Dystopian YA Display

This past Saturday I was working the reference desk at the SPL (Surrey Public Library) when a teen girl approached me asking for “books written at the end of the world”. She wasn’t familiar with the term ‘dystopian’ but her close friends had recently become obsessed with a book about a “hungry game”. She needed something immediately, as the book was for a school project, so waiting on the library request list for the Hunger Games was not an option.

Fortunately, my supervisor and recent SLAIS graduate overheard my reference interview with the teen girl and enthusiastically informed us that a dystopian book display had recently been set up in the YA department. The display included “Extras” (the sequel to “Uglies”), “The Maze Runner”, and several other contemporary dystopian fiction titles which I’m now interested in reading.

The teen girl, who had admitted to being a reluctant reader, happily left with four or five titles from the book display. It was obvious that her interest in dystopian fiction had been guided by her friends’ interests. Either way, it was very nice to see a successful book display in the SPL teen section.

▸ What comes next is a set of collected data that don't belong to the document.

Lemma replace_this_extension c base e :
  c ∉ base → c ∉ e → replace (c :: e) [] (base ++ c :: e) = base.
Proof. intros Hb He. apply replace_suffix; [done|by apply contains_absent_char]. Qed.

Lemma replace_no_extension c p new base :
  c ∉ base → replace (c :: p) new base = base.
Proof. intros Hb. by apply replace_absent, contains_absent_char. Qed.

Local Ltac absent :=
  match goal with
  | |- ?P => apply (bool_decide_unpack P); vm_compute; exact I
  end.

(** X15.  A filename whose base holds no blank, dot or hyphen, with
    one of the extensions [.csv], [.pdf], [.jpg], [.JPG], [.jpeg],
    [.png] or with none: [sanitize_xml_id] drops the extension and
    keeps the base as it is, whatever its characters, with an
    underscore in front when it starts with a digit.  So two files
    that differ in the extension only get the same identifier. *)
Theorem sanitize_xml_id_extension base ext :
  base ≠ [] → (∀ c, c ∈ base → c ≠ 32%N ∧ c ≠ 46%N ∧ c ≠ 45%N) →
  ext ∈ [] :: known_extensions →
  sanitize_xml_id (base ++ ext)
  = match base with
    | c :: _ => if chr_isdigit c then u "_" ++ base else base
    | [] => base
    end.
Proof.
  intros Hne Hchars Hext.
  assert ((32%N ∉ base) ∧ (46%N ∉ base) ∧ (45%N ∉ base)) as (H32 & H46 & H45).
  { split; [|split]; intros Hc; by destruct (Hchars _ Hc) as (? & ? & ?). }
  assert (replace (u ".png") [] (replace (u ".jpeg") [] (replace (u ".JPG") []
            (replace (u ".jpg") [] (replace (u ".pdf") []
              (replace (u ".csv") [] (base ++ ext)))))) = base) as Hbase.
  { change (u ".png") with (46%N :: u "png").
    change (u ".jpeg") with (46%N :: u "jpeg").
    change (u ".JPG") with (46%N :: u "JPG").
    change (u ".jpg") with (46%N :: u "jpg").
    change (u ".pdf") with (46%N :: u "pdf").
    change (u ".csv") with (46%N :: u "csv").
    unfold known_extensions in Hext.
    repeat (apply elem_of_cons in Hext as [->|Hext]);
      [rewrite app_nil_r| | | | | | |by apply elem_of_nil in Hext].
    2: change (base ++ u ".csv") with (base ++ 46%N :: u "csv").
    3: change (base ++ u ".pdf") with (base ++ 46%N :: u "pdf").
    4: change (base ++ u ".jpg") with (base ++ 46%N :: u "jpg").
    5: change (base ++ u ".JPG") with (base ++ 46%N :: u "JPG").
    6: change (base ++ u ".jpeg") with (base ++ 46%N :: u "jpeg").
    7: change (base ++ u ".png") with (base ++ 46%N :: u "png").
    all: repeat first
           [ rewrite (replace_no_extension 46 _ _ base) by done
           | rewrite (replace_this_extension 46 base) by (done || absent)
           | rewrite (replace_other_extension 46 _ base)
               by (done || absent || reflexivity) ].
    all: done. }
  unfold sanitize_xml_id.
  assert (nonempty (base ++ ext) = true) as ->.
  { apply nonempty_true. by destruct base. }
  cbn [negb]. cbv zeta. rewrite Hbase.
  change (u " ") with [32%N]. change (u ".") with [46%N].
  change (u "-") with [45%N].
  rewrite (replace_no_extension 32 _ _ base), (replace_no_extension 46 _ _ base),
    (replace_no_extension 45 _ _ base) by done.
  destruct base as [|c r]; [done|].
  destruct (chr_isdigit c); [|by apply nonempty_true in Hne as ->].
  done.
Qed.
End Extensions.

(** X15 on a page that exists as an image and as a document. *)
Lemma sanitize_xml_id_extension_witness :
  sanitize_xml_id (u "1863_page(1)" ++ u ".pdf")
  = match u "1863_page(1)" with
    | c :: _ => if chr_isdigit c then u "_" ++ u "1863_page(1)"
                else u "1863_page(1)"
    | [] => u "1863_page(1)"
    end.
Proof.
  apply sanitize_xml_id_extension.
  - vm_compute. congruence.
  - intros c Hc. vm_compute in Hc.
    repeat (apply elem_of_cons in Hc as [->|Hc]; [done|]).
    by apply elem_of_nil in Hc.
  - apply (bool_decide_unpack _). vm_compute. exact I.
Defined.

Example sanitize_xml_id_same_identifier :
  sanitize_xml_id (u "karte.jpg") = sanitize_xml_id (u "karte.pdf").
Proof. vm_compute. reflexivity. Qed.

(** ** Languages and keywords *)

Section Profile.
Context `{Runtime}.
Implicit Types s : list N.
Implicit Types dataset : Dataset.

Lemma occurrences_app c s1 s2 :
  occurrences c (s1 ++ s2) = occurrences c s1 + occurrences c s2.
Proof. unfold occurrences. by rewrite filter_app, length_app. Qed.

Lemma occurrences_single c : occurrences c [c] = 1.
Proof. unfold occurrences. by rewrite filter_cons, decide_True. Qed.

Lemma occurrences_none c s :
  (∀ j, s !! j ≠ Some c) → occurrences c s = 0.
Proof.
  unfold occurrences. induction s as [|x s IH]; intros Hc; [done|].
  rewrite filter_cons. destruct (decide (x = c)) as [->|_].
  - by destruct (Hc 0).
  - apply IH. intros j. apply (Hc (S j)).
Qed.

(** Splitting at a character gives one piece more than the character
    occurs. *)
Lemma split_max_char_length c n s :
  length s ≤ n → length (split_max n [c] s) = S (occurrences c s).
Proof.
  revert s. induction n as [|n IH]; intros s Hn.
  - destruct s; [done|simpl in Hn; lia].
  - cbn [split_max]. destruct (str_find [c] s) as [i|] eqn:F.
    + apply str_find_Some in F as [Hs Hno]. simpl in Hs.
      assert (length (drop (i + 1) s) ≤ n).
      { rewrite Hs in Hn. rewrite length_app in Hn. simpl in Hn. lia. }
      cbn [length]. rewrite IH by done. rewrite Hs at 2.
      rewrite occurrences_app. change (c :: drop (i + 1) s)
        with ([c] ++ drop (i + 1) s). rewrite occurrences_app.
      rewrite (occurrences_none c (take i s)).
      * by rewrite occurrences_single.
      * intros j Hj. apply lookup_take_Some in Hj as [Hj Hlt].
        by apply (not_startswith_char c s j (Hno j Hlt)).
    + apply str_find_char_None in F. rewrite occurrences_none; [done|].
      intros j Hj. by apply list_elem_of_lookup_2 in Hj.
Qed.

Lemma keyword_items pieces :
  let items :=
    flat_map
      (λ keyword,
         if nonempty (strip keyword)
         then [append (create_tei_element (u "item") None [])
                 (create_tei_element (u "term") (Some (strip keyword)) [])]
         else [])
      pieces in
  Forall is_keyword_item items ∧ length items ≤ length pieces
  ∧ (items = [] ↔ Forall (λ p, strip p = []) pieces).
Proof.
  induction pieces as [|k pieces (IH1 & IH2 & IH3)]; cbn [flat_map].
  - split; [constructor|]. split; [done|]. split; [constructor|done].
  - destruct (nonempty (strip k)) eqn:Hk.
    + cbn [app length]. split.
      { constructor; [|done]. split; [done|]. exists (strip k).
        split; [done|]. split; [by apply nonempty_true|apply strip_idem]. }
      split; [lia|]. split; [done|]. intros Hall.
      apply Forall_inv in Hall. apply nonempty_true in Hk. done.
    + cbn [app length]. split; [done|]. split; [lia|].
      apply nonempty_false in Hk. rewrite IH3. split.
      * intros Hall. by constructor.
      * intros Hall. by apply Forall_inv_tail in Hall.
Qed.

(** X16.  Languages and keywords of a document.  [langUsage] holds one
    [language] per piece of [Sprachcodes] between commas, a blank piece
    included: one more than the field has commas, so never none, and a
    comma at the end gives a [language] with an empty [ident].  The
    keyword list is treated differently: a blank piece of
    [Schlagwörter] is skipped, every [item] holds one [term] with a
    text that is not empty, and the list is empty exactly when every
    piece is blank. *)
Theorem profile_desc_counts dataset :
  let codes := get_or dataset (u "Sprachcodes") (u "en") in
  let words := get_or dataset (u "Schlagwörter") [] in
  ∃ lang_usage text_class keywords kw_list,
    e_children (profile_desc_of dataset) = [lang_usage; text_class]
    ∧ e_children text_class = [keywords]
    ∧ e_children keywords = [kw_list]
    ∧ length (e_children lang_usage) = S (occurrences 44 codes)
    ∧ Forall is_language (e_children lang_usage)
    ∧ Forall is_keyword_item (e_children kw_list)
    ∧ length (e_children kw_list) ≤ S (occurrences 44 words)
    ∧ (e_children kw_list = []
       ↔ Forall (λ p, strip p = []) (split (u ",") words)).
Proof.
  cbv zeta. unfold profile_desc_of. cbv zeta.
  set (codes := get_or dataset (u "Sprachcodes") (u "en")).
  set (words := get_or dataset (u "Schlagwörter") []).
  destruct (keyword_items (split (u ",") words)) as (Hk1 & Hk2 & Hk3).
  cbv zeta in Hk1, Hk2, Hk3.
  eexists _, _, _, _. split; [reflexivity|]. split; [reflexivity|].
  split; [reflexivity|]. rewrite !children_extend. cbn [create_tei_element
    e_children app]. split.
  { rewrite length_fmap. by apply (split_max_char_length 44). }
  split.
  { apply Forall_fmap, Forall_forall. intros code _. split; [done|].
    exists (strip code). split; [done|apply strip_idem]. }
  split; [done|]. split; [|done].
  etransitivity; [exact Hk2|].
  by apply Nat.eq_le_incl, (split_max_char_length 44 (length words) words).
Qed.
End Profile.

(** A field of codes with a comma at the end, and keywords with a
    blank piece. *)
Example profile_desc_of_trailing_comma :
  let p := profile_desc_of
             {[ u "Sprachcodes" := u "sr, de,";
                u "Schlagwörter" := u "census, ,household" ]} in
  (λ l, e_attrib <$> e_children l) <$> e_children p !! 0
  = Some [ [(u "ident", u "sr")]; [(u "ident", u "de")]; [(u "ident", [])] ].
Proof. vm_compute. reflexivity. Qed.

(** ** From the table to the files *)

Section Conversion.
Context `{Runtime}.
Variable prettify_xml : Element → result pystr.
Variable write_file : list N → list N → list N → result unit.
Variable template_data : TemplateData.
Variable output_dir : list N.

Lemma main_loop_warnings i datasets st st' :
  main_loop prettify_xml write_file template_data output_dir i datasets st
  = (st', None) →
  run_warnings st'
  = run_warnings st ++ concat (warnings_of template_data <$> datasets).
Proof.
  revert i st. induction datasets as [|d ds IH]; intros i st.
  - intros [= <-]. cbn. by rewrite app_nil_r.
  - cbn [main_loop].
    destruct (process_dataset _ _ _ _ i d st) as [st1 [e|]] eqn:Hp; [done|].
    apply process_dataset_success in Hp as [_ ->].
    intros Hl. apply IH in Hl. rewrite Hl. cbn [run_warnings].
    rewrite fmap_cons. cbn [concat]. by rewrite app_assoc.
Qed.

(** X17.  A conversion from the rows of the table on.  A table of
    fewer than two rows ends it with [IndexError] before anything is
    written.  A conversion that ends without exception has written one
    file per column of the second row that has a name, from the third
    column on, and its warnings are those of the datasets of this
    table alone: the list is reset at the start of [main]. *)
Theorem convert_main_files rows :
  (length rows < 2 →
   convert_main prettify_xml write_file template_data output_dir rows
   = (fresh_run, Some IndexError))
  ∧ ∀ st,
      convert_main prettify_xml write_file template_data output_dir rows
      = (st, None) →
      ∃ header datasets,
        rows !! 1 = Some header
        ∧ parse_csv_column rows = Ok datasets
        ∧ length (run_written st) = named_columns header
        ∧ run_warnings st = concat (warnings_of template_data <$> datasets).
Proof.
  unfold convert_main. split.
  - intros Hlen. unfold parse_csv_column.
    rewrite (lookup_ge_None_2 rows 1) by lia. done.
  - intros st. destruct (parse_csv_column rows) as [datasets|e] eqn:Hp; [|done].
    intros Hloop. unfold parse_csv_column in Hp.
    destruct (rows !! 1) as [header|]; [|done]. injection Hp as Hp.
    exists header, datasets. split; [done|]. split; [done|]. split.
    + apply main_loop_written in Hloop. cbn [run_written length] in Hloop.
      rewrite Hloop, <- Hp, load_rows_length, length_replicate. done.
    + by apply main_loop_warnings in Hloop.
Qed.
End Conversion.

Maria Tatar, in her op-ed with the NY Times, notes that “many authors of more recent books for children and teenagers have similarly crossed over to the dark side, and we applaud them for it.” On the other hand, some adults still believe that too much dystopian fiction can be harmful. These negative attitudes are often supported by prevailing assumptions about children growing into young adulthood. I’m specifically referring to the assumption that children are influenced by what they read and therefore should only be exposed to books with a positive message. As aspiring librarians, many of us support the belief that literature written on sensitive topics provides young adults (and children!) with an opportunity to cope with the issues before being exposed to them in real life. Well written dystopian fiction can be uplifting as it slowly brings the reader down into the trenches and pulls them up to a place higher than they were at the beginning of the story. In her article published in The Observer, Moria Young argues that dystopian fiction should always leaves the reader with hope.

Boredom and YA

In the first week of this course we discussed a few myths surrounding young adults. The negative assumption that teens are seemingly bored, apathetic, and self-absorbed may alternatively be seen as the initial steps in a new stage of the developmental process. For instance, last semester a student in LIBR 521 recalled the bonding experience when reading children’s literature with her mother. Looking back, her reading experiences became increasingly intimate as she matured into her teen years. She believed that this transition was a valuable turning point in her reading development.

Harvard Psychologist Adam Phillips addresses issues of boredom in chapter 7 of his book On Kissing, Tickling and Being Bored (1993). He believes that “the child’s boredom starts as a regular crisis in the child’s developing capacity to be along in the presence of the mother. In other words, the capacity to be bored can be a developmental achievement for the child” (69).
Framed in this way, we have a different way of understanding a teenager’s actions (or lack thereof).